The library integrates well with [Vitest](https://vitest.dev/) (recommended) and any other JavaScript-based testing framework.

## Getting Started

The simplest way to start is auto-exit mode — no block ranges, no mock events. The indexer automatically finds the first block with events and processes it.

```typescript
import { describe, it } from "vitest";
import { createTestIndexer } from "envio";

describe("Indexer Testing", () => {
  it("Should process first two blocks with events", async (t) => {
    const indexer = createTestIndexer();

    t.expect(
      await indexer.process({ chains: { 1: {} } }),
      "Should find the first block with an event on chain 1 and process it."
    ).toMatchInlineSnapshot(``);

    t.expect(
      await indexer.process({ chains: { 1: {} } }),
      "Should find the second block with an event on chain 1 and process it."
    ).toMatchInlineSnapshot(``);
  });
});
```

Run `pnpm test` — Vitest auto-fills the snapshots on first run. Review and commit them.

---

## Process API

`indexer.process({ chains })` is the single entry point for driving the indexer. The shape of each chain entry determines the mode.

### Auto-exit (recommended for getting started)

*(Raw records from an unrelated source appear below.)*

(** Inclusion of one class of calls in another, by cases on the call. *)
Ltac ev_cases :=
  let e := fresh "e" in
  let H := fresh "H" in
  intros e H; destruct e; cbv in H |- *; congruence.

(** * The steps of [run] *)

Section Steps.

Context {W : Type}.
Variable env : Environment W.
Variable self : Command.

(** ** Which calls each step makes *)

Lemma normalize_emits : emits is_normalize (normalize env).
Proof.
  unfold normalize, force_download_flags, resolve_dirs, user_site_option,
    stage_target, effective_index_urls, append_install_option.
  repeat emits_step.
Qed.

Lemma collect_emits args plan : emits is_collect (collect env args plan).
Proof. unfold collect, add. repeat emits_step. Qed.

Lemma soft_exit_emits : emits is_warn (soft_exit (W := W) self).
Proof. unfold soft_exit. repeat emits_step. Qed.

Lemma check_preconditions_emits : emits no_event (check_preconditions env).
Proof. unfold check_preconditions. repeat emits_step. Qed.

Lemma acquire_emits finder : emits is_acquire (acquire env self finder).
Proof. unfold acquire. repeat emits_step. Qed.

Lemma run_mode_emits plan : emits is_mode (run_mode env self plan).
Proof.
  unfold run_mode, install_mode, download_report, bundle_mode.
  repeat emits_step.
Qed.

Lemma cleanup_emits : emits is_cleanup (cleanup env self).
Proof. unfold cleanup. repeat emits_step. Qed.

Lemma relocate_emits plan : emits is_relocate (relocate env plan).
Proof.
  unfold relocate, relocate_entries, move_entries. repeat emits_step.
Qed.

Lemma post_cleanup_emits plan : emits is_relocate (post_cleanup env plan).
Proof.
  unfold post_cleanup.
  apply emits_bind; [ apply relocate_emits | intros ?; apply emits_ret ].
Qed.

Lemma post_mode_emits plan : emits is_post_mode (post_mode env self plan).
Proof.
  unfold post_mode. apply emits_bind; [ | intros ? ].
  - apply emits_weaken with (P := is_cleanup); [ ev_cases | apply cleanup_emits ].
  - apply emits_weaken with (P := is_relocate);
      [ ev_cases | apply post_cleanup_emits ].
Qed.

Lemma post_acquire_emits plan :
  emits is_post_acquire (post_acquire env self plan).
Proof.
  unfold post_acquire. apply emits_bind; [ | intros ? ].
  - apply emits_weaken with (P := is_mode); [ ev_cases | apply run_mode_emits ].
  - apply emits_weaken with (P := is_post_mode);
      [ ev_cases | apply post_mode_emits ].
Qed.

Lemma post_checks_emits plan finder :
  emits is_late (post_checks env self plan finder).
Proof.
  unfold post_checks. apply emits_bind; [ | intros ? ].
  - apply emits_weaken with (P := is_acquire); [ ev_cases | apply acquire_emits ].
  - apply emits_weaken with (P := is_post_acquire);
      [ ev_cases | apply post_acquire_emits ].
Qed.

Lemma finish_emits plan finder : emits is_late (finish env self plan finder).
Proof.
  unfold finish. apply emits_bind; [ | intros ? ].
  - apply emits_weaken with (P := no_event);
      [ ev_cases | apply check_preconditions_emits ].
  - apply post_checks_emits.
Qed.

Lemma conclude_emits plan finder :
  emits (fun e => is_warn e || is_late e) (conclude env self plan finder).
Proof.
  unfold conclude.
  apply emits_bind; [ apply emits_query | intros has ].
  destruct (negb has).
  - apply emits_bind; [ | intros ?; apply emits_ret ].
    apply emits_weaken with (P := is_warn); [ ev_cases | apply soft_exit_emits ].
  - apply emits_weaken with (P := is_late); [ ev_cases | apply finish_emits ].
Qed.

Lemma gather_emits args : emits is_gather (gather env args).
Proof.
  unfold gather.
  apply emits_bind; [ | intros plan ].
  { apply emits_weaken with (P := is_normalize); [ ev_cases | apply normalize_emits ]. }
  apply emits_bind; [ | intros ?; apply emits_ret ].
  apply emits_weaken with (P := is_collect); [ ev_cases | apply collect_emits ].
Qed.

Processes the first block with matching events for each chain, then exits. Each subsequent call continues from where the previous one stopped.

```typescript
const result = await indexer.process({
  chains: {
    1: {},           // auto-detect first block with events on chain 1
    8453: {},        // same for chain 8453
  },
});
```

### Explicit block range

Process a specific block range. Use when you need deterministic, pinned snapshots.

```typescript
const result = await indexer.process({
  chains: {
    1: { startBlock: 10_000_000, endBlock: 10_000_100 },
  },
});
```

### Simulate (mock events)

Feed synthetic events without hitting the network. Best for unit-testing handler logic.

```typescript
await indexer.process({
  chains: {
    1: {
      simulate: [
        {
          contract: "ERC20",
          event: "Transfer",
          params: { from: addr1, to: addr2, value: 100n },
        },
      ],
    },
  },
});
```

You can pass multiple events in a single `simulate` array — they will be processed in order, just like in production.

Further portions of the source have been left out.